Victor Alberto Garay is a lieutenant at the Nogales Fire Department (Cuerpo de Bomberos Voluntarios “Gustavo L. Manriquez”) in Sonora, Mexico, and the administrator of Sonora State Fire Chiefs and Firefighters Association (La Asociación de Jefes y Bomberos del Estado de Sonora). He has been a firefighter in Nogales for over twenty-five years and has two brothers who are volunteer firefighters. Victor is also a member of the hazardous materials (HazMat) technicians team.
Tangye Beckham is a paramedic/firefighter who, when this project began, served as the Interim Chief of Arivaca Fire District. She has been in the fire service for over a decade, starting her career as an EMT with the Arivaca Volunteer Fire Department in 2005. She obtained her paramedic certification in 2008 and has primarily worked as a paramedic for the Rio Rico Fire District. Tangye also has experience as a flight medic based in Douglas and Tucson.
Michelle Borbon works with the Border Rescue Project as an undergraduate research assistant. She is a Social Studies concentrator at Harvard University, with a focus on Latin America, corruption, and policy-making. Though Michelle grew up in Phoenix, Arizona, her parents are from rural Sonora, so she has crossed the Nogales border hundreds of times. As a member of the Border Rescue Project, she contributes by researching the history of the Nogales border through images and maps. At Harvard, she is the Advocacy Chair of Latinas Unidas and an active member of the Harvard Debate Council.
Ed Haning works with the Border Rescue Project as a graduate research assistant, and is a Master’s student in the University of Florida’s cultural anthropology program. His research utilizes ethnographic field work within criminal justice agencies, as well as 16 years of experience as a police officer, to study issues related to police culture, policy, practices, and discretion.

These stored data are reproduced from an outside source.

(** * Battlesnake turn planners: a shallow embedding and its properties

    The repository holds four independent planners (main.py and
    examples/safe.py, examples/greedy.py, examples/aggressive.py).  Each maps
    a snapshot of the board to one of the four direction tokens.

    Conventions of the embedding:
    - Python integers are [Z]; a coordinate dict with keys x and y and the
      tuple (x, y) used as a set key are both the pair [(x, y) : Coord];
    - Python sets of cells are [gset Coord], dicts are [gmap];
    - the scores are Python floats; they are embedded as exact rationals [Q];
    - [random.random()] is an input: the stream [rnd : nat -> Q] gives the
      draw used for the i-th candidate;
    - an operation that can raise (indexing an empty list, a missing dict
      key) returns [option]. *)

From Stdlib Require Import ZArith QArith Qabs String Lia Lqa.
From stdpp Require Import base option gmap sets strings functions list.
Local Open Scope string_scope.
Local Open Scope list_scope.
Local Open Scope Z_scope.

(** ** Data model *)

Abbreviation Coord := (Z * Z)%type (only parsing).

Record Snake := mkSnake {
  snake_id : string;
  snake_head : Coord;
  snake_body : list Coord;
  snake_length : Z;
  snake_health : Z
}.

Record Board := mkBoard {
  width : Z;
  height : Z;
  snakes : list Snake;
  food : list Coord
}.

Record GameState := mkGameState {
  board : Board;
  you : Snake;
  turn : Z
}.

(** ** Helpers shared by safe.py, greedy.py and aggressive.py *)

(** The dict DIRECTIONS, in insertion order. *)
Definition DIRECTIONS : list (string * (Z * Z)) :=
  [("up", (0, 1)); ("down", (0, -1)); ("left", (-1, 0)); ("right", (1, 0))].

(** DIRECTIONS.values() *)
Definition deltas : list (Z * Z) := DIRECTIONS.*2.

Definition add (a : Coord) (b : Z * Z) : Coord := (a.1 + b.1, a.2 + b.2).

Definition in_bounds (pt : Coord) (w h : Z) : bool :=
  (0 <=? pt.1) && (pt.1 <? w) && (0 <=? pt.2) && (pt.2 <? h).

Definition manhattan (a b : Coord) : Z := Z.abs (a.1 - b.1) + Z.abs (a.2 - b.2).

(** board_occupied_cells in safe.py, all_body_cells in the other two. *)
Definition all_body_cells (gs : GameState) : gset Coord :=
  list_to_set (s ← snakes (board gs); snake_body s).

(** next_heads_of_opponents in safe.py, next_heads_set in the other two: the
    loop runs over every entry of the snake list. *)
Definition next_heads_set (gs : GameState) : gset Coord :=
  list_to_set
    (filter (λ k, in_bounds k (width (board gs)) (height (board gs)) = true)
            (s ← snakes (board gs); d ← deltas; [add (snake_head s) d])).

(** One pass of the inner for loop of flood_fill_size on the cell [cur]. *)
Definition ff_visit (blocked : gset Coord) (w h : Z) (cur : Coord)
    (st : gset Coord * list Coord) (d : Z * Z) : gset Coord * list Coord :=
  let k := add cur d in
  if in_bounds k w h && negb (bool_decide (k ∈ blocked))
     && negb (bool_decide (k ∈ st.1))
  then (st.1 ∪ {[k]}, st.2 ++ [k])
  else st.

(** The while loop of flood_fill_size.  [budget] is [limit - count]: the
    loop body runs while the queue is non-empty and the budget is positive. *)
Fixpoint ff_loop (budget : nat) (blocked : gset Coord) (w h : Z)
    (seen : gset Coord) (q : list Coord) (count : Z) : Z :=
  match budget, q with
  | S b, cur :: q' =>
      let st := fold_left (ff_visit blocked w h cur) deltas (seen, q') in
      ff_loop b blocked w h st.1 st.2 (count + 1)
  | _, _ => count
  end.

Definition flood_fill_size (start : Coord) (blocked : gset Coord)
    (w h limit : Z) : Z :=
  if bool_decide (start ∈ blocked) || negb (in_bounds start w h) then 0
  else ff_loop (Z.to_nat limit) blocked w h {[start]} [start] 0.

(** min(points, key=...) of a list: the first element with the least key. *)
Definition min_by {A} (key : A → Z) (l : list A) : option A :=
  match l with
  | [] => None
  | a :: l' =>
      Some (fold_left (λ best c, if key c <? key best then c else best) l' a)
  end.

(** min(..., default=d) and max(..., default=d) over a generator. *)
Definition min_default (l : list Z) (d : Z) : Z :=
  match l with [] => d | z :: l' => fold_left Z.min l' z end.

Definition max_default (l : list Z) (d : Z) : Z :=
  match l with [] => d | z :: l' => fold_left Z.max l' z end.

(** nearest_food in safe.py and greedy.py, nearest in aggressive.py. *)
Definition nearest (centre : Coord) (points : list Coord) : option Coord :=
  min_by (manhattan centre) points.

(** The dict is_move_safe after the neck check: every direction starts True
    and the neck comparisons clear entries. *)
Definition is_move_safe (my_head : Coord) (my_body : list Coord)
    : string → bool :=
  let s0 : string → bool := λ _, true in
  match my_body !! 1%nat with
  | Some neck =>
      let s1 := if neck.1 <? my_head.1 then <["left" := false]> s0 else s0 in
      let s2 := if my_head.1 <? neck.1 then <["right" := false]> s1 else s1 in
      let s3 := if neck.2 <? my_head.2 then <["down" := false]> s2 else s2 in
      if my_head.2 <? neck.2 then <["up" := false]> s3 else s3
  | None => s0
  end.

(** blocked: every body cell, with [tail] discarded. *)
Definition blocked_cells (gs : GameState) (tail : Coord) : gset Coord :=
  all_body_cells gs ∖ {[tail]}.

(** opponents = [s for s in board["snakes"] if s["id"] != you["id"]] *)
Definition opponents (gs : GameState) : list Snake :=
  filter (λ s, snake_id s ≠ snake_id (you gs)) (snakes (board gs)).

(** The candidate loop, the same in the three files. *)
Definition candidate_list (w h : Z) (my_head : Coord) (safe : string → bool)
    (blocked avoid : gset Coord) : list (string * Coord) :=
  omap (λ e : string * (Z * Z),
          let nxt := add my_head e.2 in
          if safe e.1 && in_bounds nxt w h
             && negb (bool_decide (nxt ∈ blocked))
             && negb (bool_decide (nxt ∈ avoid))
          then Some (e.1, nxt) else None)
       DIRECTIONS.

(** Comparison of (score, move) tuples, as Python compares tuples. *)
Definition tuple_lt (a b : Q * string) : bool :=
  match (a.1 ?= b.1)%Q with
  | Lt => true
  | Gt => false
  | Eq => String.ltb a.2 b.2
  end.

(** scored.sort(reverse=True): a stable sort into descending order. *)
Fixpoint insert_desc (x : Q * string) (l : list (Q * string))
    : list (Q * string) :=
  match l with
  | [] => [x]
  | y :: l' => if tuple_lt x y then y :: insert_desc x l' else x :: l
  end.

Definition sort_desc (l : list (Q * string)) : list (Q * string) :=
  foldr insert_desc [] l.

(** scored[0][1] after the sort. *)
Definition best_move (scored : list (Q * string)) : option string :=
  match sort_desc scored with
  | e :: _ => Some e.2
  | [] => None
  end.

(** ** examples/safe.py *)

Module Safe.

Definition board_occupied_cells := all_body_cells.
Definition next_heads_of_opponents := next_heads_set.
Definition nearest_food := nearest.

Definition largest_opp (gs : GameState) : Z :=
  fold_left (λ acc s, if bool_decide (snake_id s ≠ snake_id (you gs))
                      then Z.max acc (snake_length s) else acc)
            (snakes (board gs)) 0.

Definition avoid_head_cells (gs : GameState) : gset Coord :=
  if snake_length (you gs) <=? largest_opp gs
  then next_heads_of_opponents gs else ∅.

Definition candidates (gs : GameState) (my_tail : Coord)
    : list (string * Coord) :=
  candidate_list (width (board gs)) (height (board gs))
    (snake_head (you gs))
    (is_move_safe (snake_head (you gs)) (snake_body (you gs)))
    (blocked_cells gs my_tail) (avoid_head_cells gs).

Definition food_target (gs : GameState) : option Coord :=
  let foods := food (board gs) in
  if (snake_health (you gs) <=? 50) && (0 <? Z.of_nat (length foods))
  then nearest_food (snake_head (you gs)) foods else None.

Definition score (gs : GameState) (my_tail : Coord) (r : Q)
    (c : string * Coord) : Q :=
  let space := flood_fill_size c.2 (blocked_cells gs my_tail)
                 (width (board gs)) (height (board gs)) 96 in
  let toward :=
    match food_target gs with
    | Some t => manhattan (snake_head (you gs)) t - manhattan c.2 t
    | None => 0
    end in
  (inject_Z space * 1 + inject_Z toward * 3 + r * (1 # 100))%Q.

Definition move (gs : GameState) (rnd : nat → Q) : option string :=
  match last (snake_body (you gs)) with
  | None => None
  | Some my_tail =>
      match candidates gs my_tail with
      | [] => Some "down"
      | cs => best_move (imap (λ i c, (score gs my_tail (rnd i) c, c.1)) cs)
      end
  end.

End Safe.

(** ** examples/greedy.py *)

Module Greedy.

Definition SPACE_LIMIT : Z := 120.
Definition FOOD_WEIGHT : Q := 8.
Definition WINNABLE_FOOD_BONUS : Q := 10.
Definition SPACE_WEIGHT : Q := 8 # 10.
Definition HEAD_TIE_AVOID : bool := true.

Definition nearest_food := nearest.

(** One pass of the inner for loop of bfs_distance on [(cur, dist)]:
    [inl d] is the early return of [d], [inr] carries on with the updated
    seen set and queue. *)
Definition bfs_visit (target : Coord) (blocked : gset Coord) (w h : Z)
    (cur : Coord) (dist : Z)
    (st : Z + gset Coord * list (Coord * Z)) (d : Z * Z)
    : Z + gset Coord * list (Coord * Z) :=
  match st with
  | inl r => inl r
  | inr (seen, q) =>
      let k := add cur d in
      if negb (in_bounds k w h) then inr (seen, q)
      else if bool_decide (k ∈ blocked) || bool_decide (k ∈ seen)
      then inr (seen, q)
      else if (k.1 =? target.1) && (k.2 =? target.2) then inl (dist + 1)
      else inr (seen ∪ {[k]}, q ++ [(k, dist + 1)])
  end.

(** The while loop of bfs_distance; [budget] is [limit - steps]. *)
Fixpoint bfs_loop (budget : nat) (target : Coord) (blocked : gset Coord)
    (w h : Z) (seen : gset Coord) (q : list (Coord * Z)) : option Z :=
  match budget, q with
  | S b, (cur, dist) :: q' =>
      match fold_left (bfs_visit target blocked w h cur dist) deltas
                      (inr (seen, q')) with
      | inl r => Some r
      | inr (seen', q'') => bfs_loop b target blocked w h seen' q''
      end
  | _, _ => None
  end.

Definition bfs_distance (start target : Coord) (blocked : gset Coord)
    (w h limit : Z) : option Z :=
  if bool_decide (start ∈ blocked) || bool_decide (target ∈ blocked)
  then None
  else if bool_decide (start = target) then Some 0
  else bfs_loop (Z.to_nat limit) target blocked w h {[start]} [(start, 0)].
Lemma same_survey_library folders :
  same_or_refused pr (AbsentOut.survey_library pr folders)
    (Absent.survey_library folders).
Proof.
  unfold AbsentOut.survey_library, Absent.survey_library.
  apply same_bind.
  - apply same_for_in. intros folder st.
    unfold AbsentOut.survey_folder, Absent.survey_folder.
    apply same_bind; [apply same_refl|intros entries].
    apply same_for_in. intros entry st'.
    unfold AbsentOut.survey_dir, Absent.survey_dir.
    apply same_for_in. intros fname st''.
    unfold AbsentOut.survey_file, Absent.survey_file.
    apply same_bind; [|intros res; apply same_refl].
    apply same_try_except. intros e.
    apply same_bind; [apply same_print|intros _; apply same_refl].
  - intros st. repeat (apply same_bind; [apply same_print|intros _]).
    apply same_refl.
Qed.

Lemma same_resolve_all camera surveyed :
  same_or_refused pr (AbsentOut.resolve_all pr camera surveyed)
    (Absent.resolve_all camera surveyed).
Proof.
  unfold AbsentOut.resolve_all, Absent.resolve_all.
  apply same_bind; [apply same_refl|intros entries].
  apply same_for_in. intros entry s.
  unfold AbsentOut.scan_dir, Absent.scan_dir.
  apply same_for_in. intros fname s'.
  unfold AbsentOut.scan_file, Absent.scan_file.
  apply same_bind; [apply same_refl|intros found].
  destruct (Absent.found_truthy found); [|apply same_refl].
  apply same_bind; [apply same_print|intros _; apply same_refl].
Qed.

Lemma same_report s :
  same_or_refused pr (AbsentOut.report pr s) (Absent.report s).
Proof.
  unfold AbsentOut.report, Absent.report.
  apply same_bind; [apply same_print|intros _].
  apply same_bind; [|intros _; apply same_print].
  apply same_for_in. intros p []. apply same_print.
Qed.



Lemma frames_pr P args : P (EvPrint args) = true → frames P (pr args).
Proof.
  intros HP w. destruct (Hpr args w) as [->|[e ->]].
  - by apply frames_log.
  - exists (cache w), []. simpl. rewrite app_nil_r. by destruct w.
Qed.

Lemma frames_out_survey_library folders :
  frames not_remove (AbsentOut.survey_library pr folders).
Proof.
  unfold AbsentOut.survey_library.
  apply frames_bind.
  - apply frames_for_in. intros folder st. unfold AbsentOut.survey_folder.
    apply frames_bind; [|intros entries].
    { unfold Os.walk.
      apply frames_bind; [by apply frames_log|intros _; apply frames_lift]. }
    apply frames_for_in. intros entry st'. unfold AbsentOut.survey_dir.
    apply frames_for_in. intros fname st''. unfold AbsentOut.survey_file.
    apply frames_bind; [|intros res; apply frames_ret].
    apply frames_try_except.
    + apply frames_bind; [|intros st_; apply frames_ret]. unfold Os.stat.
      apply frames_bind; [by apply frames_log|intros _; apply frames_lift].
    + intros e. apply frames_bind; [by apply frames_pr|].
      intros _. apply frames_ret.
  - intros st. repeat (apply frames_bind; [by apply frames_pr|intros _]).
    apply frames_ret.
Qed.

Lemma frames_out_resolve_all camera surveyed :
  frames not_remove (AbsentOut.resolve_all pr camera surveyed).
Proof.
  unfold AbsentOut.resolve_all, Os.walk.
  apply frames_bind; [|intros entries].
  { apply frames_bind; [by apply frames_log|intros _; apply frames_lift]. }
  apply frames_for_in. intros entry s. unfold AbsentOut.scan_dir.
  apply frames_for_in. intros fname s'. unfold AbsentOut.scan_file.
  apply frames_bind; [by apply frames_locate|intros found].
  destruct (Absent.found_truthy found); [|apply frames_ret].
  apply frames_bind; [by apply frames_pr|intros _; apply frames_ret].
Qed.

Lemma frames_out_report s : frames not_remove (AbsentOut.report pr s).
Proof.
  unfold AbsentOut.report.
  apply frames_bind; [by apply frames_pr|intros _].
  apply frames_bind; [|intros _; by apply frames_pr].
  apply frames_for_in. intros p []. by apply frames_pr.
Qed.

(** One pass of the deletion loop: as when every line is written, or
    [print] raised on the "Deleting:" line, before [os.remove], or it
    raised in the handler, on the line that reports a failed removal. *)
Lemma delete_file_out p w :
  AbsentOut.delete_file pr p tt w = Absent.delete_file p tt w
  ∨ (∃ e, AbsentOut.delete_file pr p tt w = (Raise e, w) ∧ refused pr e)
  ∨ (∃ e e0,
       AbsentOut.delete_file pr p tt w
       = (Raise e, add_trace w [deleting p; EvRemove p])
       ∧ refused pr e ∧ remove_fs (fs w) p = Raise e0).
Proof.
  unfold AbsentOut.delete_file, Absent.delete_file, io_bind.
  destruct (Hpr [PStr "Deleting:"; PStr p] w) as [->|[e He]].
  2:{ right. left. exists e. rewrite He. split; [done|]. by eexists _, _. }
  rewrite print_run. unfold try_except, Os.remove, io_bind, remove_fs. simpl.
  destruct (fs w !! p) as [f|] eqn:Hp.
  - destruct (f_statable f && f_removable f)%bool eqn:Hf; simpl; [by left|].
    match goal with |- context [pr ?a ?w1] =>
      destruct (Hpr a w1) as [->|[e He]] end; [by left|].
    right. right. exists e, (PermissionError p). rewrite He.
    split; [|split; [by eexists _, _|done]].
    unfold add_trace. simpl. by rewrite <- app_assoc.
  - match goal with |- context [pr ?a ?w1] =>
      destruct (Hpr a w1) as [->|[e He]] end; [by left|].
    right. right. exists e, (FileNotFoundError p). rewrite He.
    split; [|split; [by eexists _, _|done]].
    unfold add_trace. simpl. by rewrite <- app_assoc.
Qed.

(** The deletion loop ends early only with an exception of [print];
    an exception of [os.remove] never ends it. *)
Lemma delete_loop_out l w :
  ∃ r w' t,
    for_in l (AbsentOut.delete_file pr) tt w = (r, w')
    ∧ trace w' = trace w ++ t ∧ forallb not_probe t = true
    ∧ fs w' = (deletions (fs w) (removals t)).2
    ∧ match r with
      | Ok _ => t = (deletions (fs w) l).1
      | Raise e => refused pr e ∧ ∃ rest, l = removals t ++ rest
      end.
Proof.
  revert w. induction l as [|p l IH]; intros w; simpl.
  { exists (Ok tt), w, []. by rewrite app_nil_r. }
  unfold io_bind.
  destruct (delete_file_out p w)
    as [->|[(e & -> & He)|(e & e0 & -> & He & Hr)]].
  - rewrite delete_file_eval.
    destruct (remove_fs (fs w) p) as [m'|e] eqn:Hrm.
    + destruct (IH (World m' (tree w) (cache w)
                      (trace w ++ [deleting p; EvRemove p])))
        as (r & w' & t & -> & Ht & Hq & Hfs & Hm).
      exists r, w', (deleting p :: EvRemove p :: t).
      change (removals (deleting p :: EvRemove p :: t))
        with (p :: removals t).
      simpl in *. rewrite Hrm. simpl.
      split; [done|]. split; [by rewrite Ht, <- app_assoc|].
      split; [done|]. split; [done|]. destruct r as [u|e].
      * by rewrite Hm.
      * destruct Hm as [Hre [rest ->]]. split; [done|]. by exists rest.
    + destruct (IH (add_trace w [deleting p; EvRemove p; deletion_error p e]))
        as (r & w' & t & -> & Ht & Hq & Hfs & Hm).
      exists r, w', (deleting p :: EvRemove p :: deletion_error p e :: t).
      change (removals (deleting p :: EvRemove p :: deletion_error p e :: t))
        with (p :: removals t).
      simpl in *. rewrite Hrm. simpl.
      split; [done|]. split; [by rewrite Ht, <- app_assoc|].
      split; [done|]. split; [done|]. destruct r as [u|e'].
      * by rewrite Hm.
      * destruct Hm as [Hre [rest ->]]. split; [done|]. by exists rest.
  - exists (Raise e), w, []. rewrite app_nil_r.
    repeat split; try done. by exists (p :: l).
  - exists (Raise e), (add_trace w [deleting p; EvRemove p]),
      [deleting p; EvRemove p].
    change (removals [deleting p; EvRemove p]) with [p].
    simpl. rewrite Hr. simpl.
    repeat split; try done. by exists l.
Qed.

End Refusals.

Iliana Villegas works with the Border Rescue Project as a graduate research assistant. She is a doctoral student in the cultural anthropology program at the University of Florida. For her dissertation research, Iliana has been conducting ethnographic fieldwork with human rights organizations in Guatemala and in Mexico, examining policies and practices by state and non-governmental agencies that provide humanitarian aid to unaccompanied migrant minors.